Hattabi: Fethalı (enne) okuyuşu genel bir rivayettir. Sa'leb de: Tercih edilen kesreli okuyuştur. Mana itibari ile fethalı okuyuştan daha güzeldir. Çünkü kesreli okuyuşun anlamı hamd ve nimet her durumda sana aittir demek olur, fethalı okuyuşun anlamı ise bu sebebten ötürü sana lebbeyk diyorum demek olur.

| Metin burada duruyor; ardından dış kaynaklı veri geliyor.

(** With no doubly indirect sector the first step is to add one. *)
Lemma resize_unrooted_grow fuel f s d size :
  ok f -> sector_ok d -> d_indirect d = 0 -> d_length d = 0 -> file_tree f s 0 0 -> 0 < size <= MAX_FILE_BYTES ->
  exists b d' g, inode_resize al (S (S fuel)) d size f = Done ((b, d'), g) /\
    if b : bool then grow_done f g s d d' size else ran_full f s 0 /\ restored f g s 0 0.
Proof using AllocSpec0 ReleaseSpec0.
  intros Hf Hd Ei El Ht Hsize. rewrite inode_resize_unrooted, El by (done || lia). change (i32 (u32 0)) with 0.
  destruct (add_sector_run f Hf) as (r & f1 & E & Hg & Hr). cbv zeta.
  rewrite (bind_done _ _ _ _ _ E). destruct r as [i|].
  - destruct Hr as [Hfr Hb]. pose proof (empty_tree f f1 s i Hf Ht Hg Hfr Hb) as Ht1.
    assert (is_u32 i) as Hi32 by by eapply fresh_u32. assert (d_indirect (set_indirect i d) = i) as Ei' by by apply indirect_set_indirect.
    assert (i <> 0) as Hi0 by (destruct Hfr as (? & _); lia).
    destruct (resize_rooted_grow fuel f1 s (set_indirect i d) size 0) as (b & d' & g & E1 & Hb1).
    { apply Hg. } { by apply set_indirect_ok. } { congruence. } { by rewrite Ei'. } { unfold is_i32. lia. } { lia. } { lia. }
    rewrite Ei' in Hb1. exists b, d', g. split; [exact E1|].
    assert (forall x, used f x = true -> x <> i) as Hxi by (destruct Hfr as (_ & Hn & _); intros x Hx ->; congruence).
    assert (forall x, pointer_sector f1 s i x -> x = i) as Hps.
    { intros x [Hnz [|(k & Hk & ->)]]; [done|]. by rewrite (level1_empty f1 s i 0 k Ht1) in Hnz by lia. }
    assert (forall h, grown (pointer_sector f1 s i) f1 h -> grown none f h) as Hframe.
    { intros h (H1 & H2 & H3 & H4 & H5). destruct Hg as (G1 & G2 & G3 & G4 & G5). rewrite G2 in *.
      split_and!; [done | congruence | congruence | auto |]. intros x Hx Hu Hp _.
      rewrite H5, G5; try done; [by intros [] | by apply G4 | by intros ?%Hps%Hxi]. }
    destruct b.
    + destruct Hb1 as (-> & H1 & H2 & H3 & H4). unfold grow_done. rewrite El, Ei, indirect_set_length, Ei' by by apply set_indirect_ok.
      split; [by apply set_length_ok, set_indirect_ok|]. split.
      { apply length_set_length; [by apply set_indirect_ok | unfold is_i32, MAX_FILE_BYTES in *; lia]. }
      split; [split; [rewrite isdir_set_length by (by apply set_indirect_ok); by apply isdir_set_indirect | done]|].
      split; [exact H1|]. split; [|split].
      * intros k Hk Hks. rewrite H2 by done. by rewrite (proj2 (Z.ltb_ge k 0)) by lia.
      * eapply grown_weaken; [|by apply Hframe]. by intros x [].
      * intros nd Hl Huf. destruct Hg as (_ & G2 & _ & G4 & _). destruct H1 as [_ Hown]. destruct (Hown nd Hl) as (Hra & _).
        destruct H3 as (_ & D3 & _). destruct (H4 nd Hl) as [Hl1 Ea]; [apply G4; [lia | exact Huf]|].
        destruct (empty_nodes f1 s i nd Ht1 Hl1) as [->| ->]; [split; [apply tree_self | exact Ea]|].
        exfalso. apply (Hxi _ Huf). symmetry. exact Ea.
    + destruct Hb1 as [(g' & Hg' & Hfull) Hl]. simpl in Hl. split.
      { exists g'. split; [|done]. eapply grown_weaken; [|by apply Hframe]. by intros x []. }
      apply restored_rootless; [done|]. destruct Hl as (L1 & L2 & L3 & _ & L4 & L5). destruct Hg as (G1 & G2 & G3 & G4 & G5).
      rewrite G2 in *. split_and!; [done | congruence | congruence | |].
      * intros x Hx Hu. apply L4; [done | by apply G4 | by apply Hxi].
      * intros x Hx Hu Hp _. rewrite L5, G5; try done; [by intros [] | by apply G4 | by apply Hxi].
  - rewrite (bind_done _ _ _ _ _ (inode_resize_nothing fuel d f1 Ei)). exists false, d, f1. split; [done|].
    split; [|by apply restored_rootless]. exists f1. split; [|by eapply full_grown].
    eapply grown_weaken; [|exact Hg]. by intros x [].
Qed.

"Nimet de yalnız Senindir." Nimet lafzında meşhur olan okuyuş "ve'n-ni' mete" şeklinde nasb okuyuşudur. Kadı Iyaz dedi ki: Mübteda olarak merfu okunması da (ve'n-n'imetu şeklinde) caizdir. Bu durumda haber hazfedilmiş olur. İbnu'l-Enbari dedi ki: Arzu edilirse "inne"nin haberi: "şüphesiz hamd yalnız Senindir, nimet de Senin için müstekardır" takdirinde hazfedilmiş de kabul edilebilir.

 

"Ve sa'deyk: itaat Senin yardımın iledir." Kadı Iyaz dedi ki: Bunun i'rabı ve tes niye si az önce lebbeyk ile ilgili açıklamalarda geçtiği gibidir. Bu da ardı arkasına Sana itaat etmek için yardım anlamındadır.

 

"Hayır da yalnız Senin elindedir" Yani hayrın tamamı yüce Allah'ın elinde ve O'nun lütfu iledir.

 

"Dileklerimiz Senden, amellerimiz Senin içindir" Kadı Iyaz dedi ki: el-Mazerı dedi ki: "rağba (dilekler, rağbetler)" re harfi fethalı ve med ile rivayet edildiği gibi re harfi ötreli ve kasr ile (ru'ba) şeklinde de rivayet edilmektedir. el-ula ile el-alya, en-nu'ma ile en-na'ma gibidir.

 

Kadı Iyaz dedi ki: Ebu Ali de yine bu söyleyişte kasır ile birlikte fethalı okuyuşu (er-rağba şeklinde) de rivayet etmiştir. Sekra gibi. Burada Bunun anlamı istekler ve dilekler hayır yalnız kendisinin elinde olanadır. O, ise yapılan am eller ile kastedilen, ibadeti hak edendir.